**WORK ITEM:**
Transcribe the listing below only from the line with "- [datetime] values" up to and including the line with "- Exceptions are".
#####
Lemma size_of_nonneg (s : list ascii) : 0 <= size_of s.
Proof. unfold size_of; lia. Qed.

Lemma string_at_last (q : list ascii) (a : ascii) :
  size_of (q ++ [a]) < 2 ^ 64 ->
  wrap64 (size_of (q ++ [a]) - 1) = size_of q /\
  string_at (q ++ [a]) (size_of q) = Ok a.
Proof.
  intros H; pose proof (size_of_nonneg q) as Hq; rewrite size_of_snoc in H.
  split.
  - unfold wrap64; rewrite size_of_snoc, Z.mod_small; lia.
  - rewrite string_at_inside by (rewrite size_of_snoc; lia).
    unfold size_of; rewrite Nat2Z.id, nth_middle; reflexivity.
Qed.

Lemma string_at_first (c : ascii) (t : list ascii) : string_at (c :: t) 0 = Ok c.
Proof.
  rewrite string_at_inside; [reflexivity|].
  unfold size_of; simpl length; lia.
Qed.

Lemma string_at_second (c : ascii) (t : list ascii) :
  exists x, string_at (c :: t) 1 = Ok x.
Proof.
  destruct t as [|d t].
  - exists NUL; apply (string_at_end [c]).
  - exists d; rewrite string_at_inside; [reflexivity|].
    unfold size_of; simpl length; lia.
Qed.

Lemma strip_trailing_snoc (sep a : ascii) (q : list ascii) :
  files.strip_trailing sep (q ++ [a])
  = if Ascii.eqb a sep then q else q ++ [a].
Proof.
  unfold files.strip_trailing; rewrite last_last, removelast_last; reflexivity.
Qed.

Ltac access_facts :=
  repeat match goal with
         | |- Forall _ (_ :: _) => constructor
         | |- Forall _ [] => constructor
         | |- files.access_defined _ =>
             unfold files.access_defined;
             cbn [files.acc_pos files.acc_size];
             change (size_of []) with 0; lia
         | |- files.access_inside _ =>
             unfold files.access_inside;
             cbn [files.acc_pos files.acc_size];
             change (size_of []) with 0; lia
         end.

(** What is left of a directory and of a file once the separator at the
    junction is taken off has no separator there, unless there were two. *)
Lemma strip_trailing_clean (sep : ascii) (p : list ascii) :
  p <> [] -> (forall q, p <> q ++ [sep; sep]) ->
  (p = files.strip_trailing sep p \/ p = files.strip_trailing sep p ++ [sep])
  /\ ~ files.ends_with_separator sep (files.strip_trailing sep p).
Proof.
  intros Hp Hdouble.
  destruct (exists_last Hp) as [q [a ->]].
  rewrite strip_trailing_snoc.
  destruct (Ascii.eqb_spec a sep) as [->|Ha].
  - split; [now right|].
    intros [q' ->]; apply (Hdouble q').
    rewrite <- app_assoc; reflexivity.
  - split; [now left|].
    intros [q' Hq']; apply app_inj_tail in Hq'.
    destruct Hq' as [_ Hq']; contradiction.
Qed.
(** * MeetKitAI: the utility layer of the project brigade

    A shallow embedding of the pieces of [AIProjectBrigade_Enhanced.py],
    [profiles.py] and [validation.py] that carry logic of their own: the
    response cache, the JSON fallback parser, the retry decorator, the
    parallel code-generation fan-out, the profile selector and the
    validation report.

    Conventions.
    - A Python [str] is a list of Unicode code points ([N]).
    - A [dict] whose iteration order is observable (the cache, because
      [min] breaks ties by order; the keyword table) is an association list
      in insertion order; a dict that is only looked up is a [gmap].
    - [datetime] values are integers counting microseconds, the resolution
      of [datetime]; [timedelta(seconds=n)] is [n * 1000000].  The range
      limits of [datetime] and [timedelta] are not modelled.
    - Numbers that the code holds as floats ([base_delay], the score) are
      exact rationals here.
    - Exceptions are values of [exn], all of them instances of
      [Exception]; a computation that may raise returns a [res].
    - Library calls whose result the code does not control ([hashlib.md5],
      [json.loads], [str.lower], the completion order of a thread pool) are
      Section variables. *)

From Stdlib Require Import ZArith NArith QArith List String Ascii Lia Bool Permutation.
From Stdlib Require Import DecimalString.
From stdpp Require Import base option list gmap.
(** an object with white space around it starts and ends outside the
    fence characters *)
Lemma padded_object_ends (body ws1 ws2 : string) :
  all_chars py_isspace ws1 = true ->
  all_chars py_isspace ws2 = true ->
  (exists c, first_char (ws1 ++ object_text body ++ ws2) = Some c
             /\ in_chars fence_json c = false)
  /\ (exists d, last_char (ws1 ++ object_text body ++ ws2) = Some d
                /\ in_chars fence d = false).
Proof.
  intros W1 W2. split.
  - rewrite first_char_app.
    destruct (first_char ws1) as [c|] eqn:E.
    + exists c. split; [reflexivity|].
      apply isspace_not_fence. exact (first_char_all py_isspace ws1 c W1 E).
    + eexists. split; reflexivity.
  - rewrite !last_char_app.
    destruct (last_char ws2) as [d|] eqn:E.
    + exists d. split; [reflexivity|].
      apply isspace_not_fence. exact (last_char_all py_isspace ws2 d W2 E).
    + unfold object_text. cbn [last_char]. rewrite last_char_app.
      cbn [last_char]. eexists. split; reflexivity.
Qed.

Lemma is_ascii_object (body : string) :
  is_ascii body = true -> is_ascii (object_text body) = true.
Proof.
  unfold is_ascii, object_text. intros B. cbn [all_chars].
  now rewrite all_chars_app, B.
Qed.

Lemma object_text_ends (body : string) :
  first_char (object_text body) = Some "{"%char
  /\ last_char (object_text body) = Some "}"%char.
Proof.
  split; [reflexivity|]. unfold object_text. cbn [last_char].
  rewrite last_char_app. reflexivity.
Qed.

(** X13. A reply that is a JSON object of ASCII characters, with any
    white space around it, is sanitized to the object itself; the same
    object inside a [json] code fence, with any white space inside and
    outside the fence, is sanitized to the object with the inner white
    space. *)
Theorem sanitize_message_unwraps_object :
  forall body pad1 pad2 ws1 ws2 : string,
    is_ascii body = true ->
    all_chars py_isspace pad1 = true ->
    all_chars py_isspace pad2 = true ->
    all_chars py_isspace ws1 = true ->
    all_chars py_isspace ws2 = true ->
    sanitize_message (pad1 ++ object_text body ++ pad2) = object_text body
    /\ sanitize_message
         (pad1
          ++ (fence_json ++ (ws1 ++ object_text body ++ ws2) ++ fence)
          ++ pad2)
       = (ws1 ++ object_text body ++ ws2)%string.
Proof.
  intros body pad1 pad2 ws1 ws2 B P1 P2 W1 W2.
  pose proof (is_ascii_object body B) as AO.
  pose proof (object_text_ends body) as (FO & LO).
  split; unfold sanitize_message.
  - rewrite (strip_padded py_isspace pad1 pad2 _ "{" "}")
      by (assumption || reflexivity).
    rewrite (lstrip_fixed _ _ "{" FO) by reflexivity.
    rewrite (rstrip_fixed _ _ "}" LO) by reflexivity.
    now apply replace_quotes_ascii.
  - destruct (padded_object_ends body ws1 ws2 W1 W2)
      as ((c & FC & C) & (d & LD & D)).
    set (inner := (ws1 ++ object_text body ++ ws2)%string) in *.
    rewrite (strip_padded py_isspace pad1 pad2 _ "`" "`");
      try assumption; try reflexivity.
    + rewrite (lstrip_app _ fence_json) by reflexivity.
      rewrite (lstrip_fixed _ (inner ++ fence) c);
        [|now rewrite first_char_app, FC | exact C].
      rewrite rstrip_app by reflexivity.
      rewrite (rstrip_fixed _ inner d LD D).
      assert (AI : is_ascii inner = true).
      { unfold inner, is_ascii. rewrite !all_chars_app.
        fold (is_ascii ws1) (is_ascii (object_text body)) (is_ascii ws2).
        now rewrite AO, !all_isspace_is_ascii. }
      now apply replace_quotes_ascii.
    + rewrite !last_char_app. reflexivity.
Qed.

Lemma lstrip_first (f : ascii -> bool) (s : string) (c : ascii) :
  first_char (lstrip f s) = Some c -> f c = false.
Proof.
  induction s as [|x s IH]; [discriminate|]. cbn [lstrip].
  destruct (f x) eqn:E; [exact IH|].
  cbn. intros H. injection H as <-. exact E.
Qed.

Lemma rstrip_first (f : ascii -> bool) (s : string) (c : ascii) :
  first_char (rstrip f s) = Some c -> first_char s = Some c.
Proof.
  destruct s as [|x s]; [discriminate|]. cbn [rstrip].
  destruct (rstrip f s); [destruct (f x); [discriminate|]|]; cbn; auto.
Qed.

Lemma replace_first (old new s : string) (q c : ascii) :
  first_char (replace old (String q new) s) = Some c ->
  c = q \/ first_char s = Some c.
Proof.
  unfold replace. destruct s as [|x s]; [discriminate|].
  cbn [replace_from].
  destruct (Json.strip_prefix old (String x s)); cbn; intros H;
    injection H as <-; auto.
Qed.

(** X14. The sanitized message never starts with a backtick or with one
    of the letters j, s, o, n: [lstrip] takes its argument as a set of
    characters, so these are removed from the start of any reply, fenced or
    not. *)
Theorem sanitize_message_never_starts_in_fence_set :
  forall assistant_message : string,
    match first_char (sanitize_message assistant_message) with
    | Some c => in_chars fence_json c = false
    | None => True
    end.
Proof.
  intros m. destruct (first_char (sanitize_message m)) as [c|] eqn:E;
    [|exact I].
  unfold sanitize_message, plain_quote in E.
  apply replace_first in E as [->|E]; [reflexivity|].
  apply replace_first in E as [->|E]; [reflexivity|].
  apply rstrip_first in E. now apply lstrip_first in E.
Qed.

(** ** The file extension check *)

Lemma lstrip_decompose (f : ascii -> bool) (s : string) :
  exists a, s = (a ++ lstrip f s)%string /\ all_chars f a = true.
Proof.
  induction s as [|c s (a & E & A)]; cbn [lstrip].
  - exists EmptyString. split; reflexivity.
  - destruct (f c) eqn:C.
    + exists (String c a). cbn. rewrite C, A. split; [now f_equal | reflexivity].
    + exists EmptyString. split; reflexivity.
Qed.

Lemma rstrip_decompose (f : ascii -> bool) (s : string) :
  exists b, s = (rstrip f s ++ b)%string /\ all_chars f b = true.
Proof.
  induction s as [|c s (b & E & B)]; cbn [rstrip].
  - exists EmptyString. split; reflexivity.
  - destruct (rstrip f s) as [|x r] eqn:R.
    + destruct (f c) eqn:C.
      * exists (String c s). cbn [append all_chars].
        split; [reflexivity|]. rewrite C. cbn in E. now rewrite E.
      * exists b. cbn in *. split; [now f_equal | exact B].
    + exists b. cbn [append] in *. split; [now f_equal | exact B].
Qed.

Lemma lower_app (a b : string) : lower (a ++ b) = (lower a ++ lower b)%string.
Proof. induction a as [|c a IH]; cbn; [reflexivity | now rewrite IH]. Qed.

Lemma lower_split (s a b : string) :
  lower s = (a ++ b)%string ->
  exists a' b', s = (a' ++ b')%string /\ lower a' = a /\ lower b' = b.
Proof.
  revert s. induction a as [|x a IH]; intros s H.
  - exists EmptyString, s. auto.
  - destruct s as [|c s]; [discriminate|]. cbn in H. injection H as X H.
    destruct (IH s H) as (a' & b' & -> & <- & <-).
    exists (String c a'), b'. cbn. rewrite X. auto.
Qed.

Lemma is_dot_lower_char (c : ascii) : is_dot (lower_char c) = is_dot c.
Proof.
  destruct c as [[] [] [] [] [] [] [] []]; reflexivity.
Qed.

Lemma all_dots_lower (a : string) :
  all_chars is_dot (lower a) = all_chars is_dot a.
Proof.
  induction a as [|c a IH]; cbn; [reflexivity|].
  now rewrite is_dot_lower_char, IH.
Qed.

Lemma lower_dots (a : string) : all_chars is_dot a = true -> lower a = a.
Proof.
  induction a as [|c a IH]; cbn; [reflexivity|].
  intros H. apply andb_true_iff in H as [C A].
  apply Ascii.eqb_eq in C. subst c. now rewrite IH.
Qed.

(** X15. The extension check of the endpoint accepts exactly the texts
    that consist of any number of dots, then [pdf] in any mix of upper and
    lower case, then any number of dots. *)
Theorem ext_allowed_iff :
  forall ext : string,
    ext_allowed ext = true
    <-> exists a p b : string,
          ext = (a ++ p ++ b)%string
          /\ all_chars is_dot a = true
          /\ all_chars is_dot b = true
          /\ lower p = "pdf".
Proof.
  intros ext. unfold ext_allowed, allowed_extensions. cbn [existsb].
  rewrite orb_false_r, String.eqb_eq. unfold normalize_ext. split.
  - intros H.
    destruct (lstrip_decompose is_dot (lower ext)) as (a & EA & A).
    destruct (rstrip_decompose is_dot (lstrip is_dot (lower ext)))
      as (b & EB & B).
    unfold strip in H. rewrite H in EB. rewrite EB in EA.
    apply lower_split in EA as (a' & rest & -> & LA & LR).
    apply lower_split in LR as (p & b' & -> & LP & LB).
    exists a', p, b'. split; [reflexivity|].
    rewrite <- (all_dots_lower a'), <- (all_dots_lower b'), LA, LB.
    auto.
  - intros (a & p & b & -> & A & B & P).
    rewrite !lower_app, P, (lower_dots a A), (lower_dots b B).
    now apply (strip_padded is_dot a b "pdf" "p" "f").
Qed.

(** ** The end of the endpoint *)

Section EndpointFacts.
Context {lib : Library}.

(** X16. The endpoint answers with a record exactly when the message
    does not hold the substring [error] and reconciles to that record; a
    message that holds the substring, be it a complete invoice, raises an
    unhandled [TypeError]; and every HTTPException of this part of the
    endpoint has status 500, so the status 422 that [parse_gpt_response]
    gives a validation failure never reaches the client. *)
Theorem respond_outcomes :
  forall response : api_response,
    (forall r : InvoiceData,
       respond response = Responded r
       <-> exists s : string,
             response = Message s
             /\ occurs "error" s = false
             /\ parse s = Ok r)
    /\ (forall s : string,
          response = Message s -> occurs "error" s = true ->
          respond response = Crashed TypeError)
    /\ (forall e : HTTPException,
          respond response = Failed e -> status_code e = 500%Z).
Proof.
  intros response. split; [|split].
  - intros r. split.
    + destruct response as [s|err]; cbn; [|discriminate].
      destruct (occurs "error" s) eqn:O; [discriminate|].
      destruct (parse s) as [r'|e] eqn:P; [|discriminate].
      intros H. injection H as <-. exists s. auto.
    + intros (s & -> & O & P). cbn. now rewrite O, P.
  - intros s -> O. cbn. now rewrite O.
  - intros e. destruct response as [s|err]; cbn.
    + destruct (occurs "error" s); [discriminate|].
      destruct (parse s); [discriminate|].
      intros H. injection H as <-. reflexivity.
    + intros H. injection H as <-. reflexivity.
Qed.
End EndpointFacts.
#####
**TASK RESPONSE:**
    - [datetime] values are integers counting microseconds, the resolution
      of [datetime]; [timedelta(seconds=n)] is [n * 1000000].  The range
      limits of [datetime] and [timedelta] are not modelled.
    - Numbers that the code holds as floats ([base_delay], the score) are
      exact rationals here.
    - Exceptions are values of [exn], all of them instances of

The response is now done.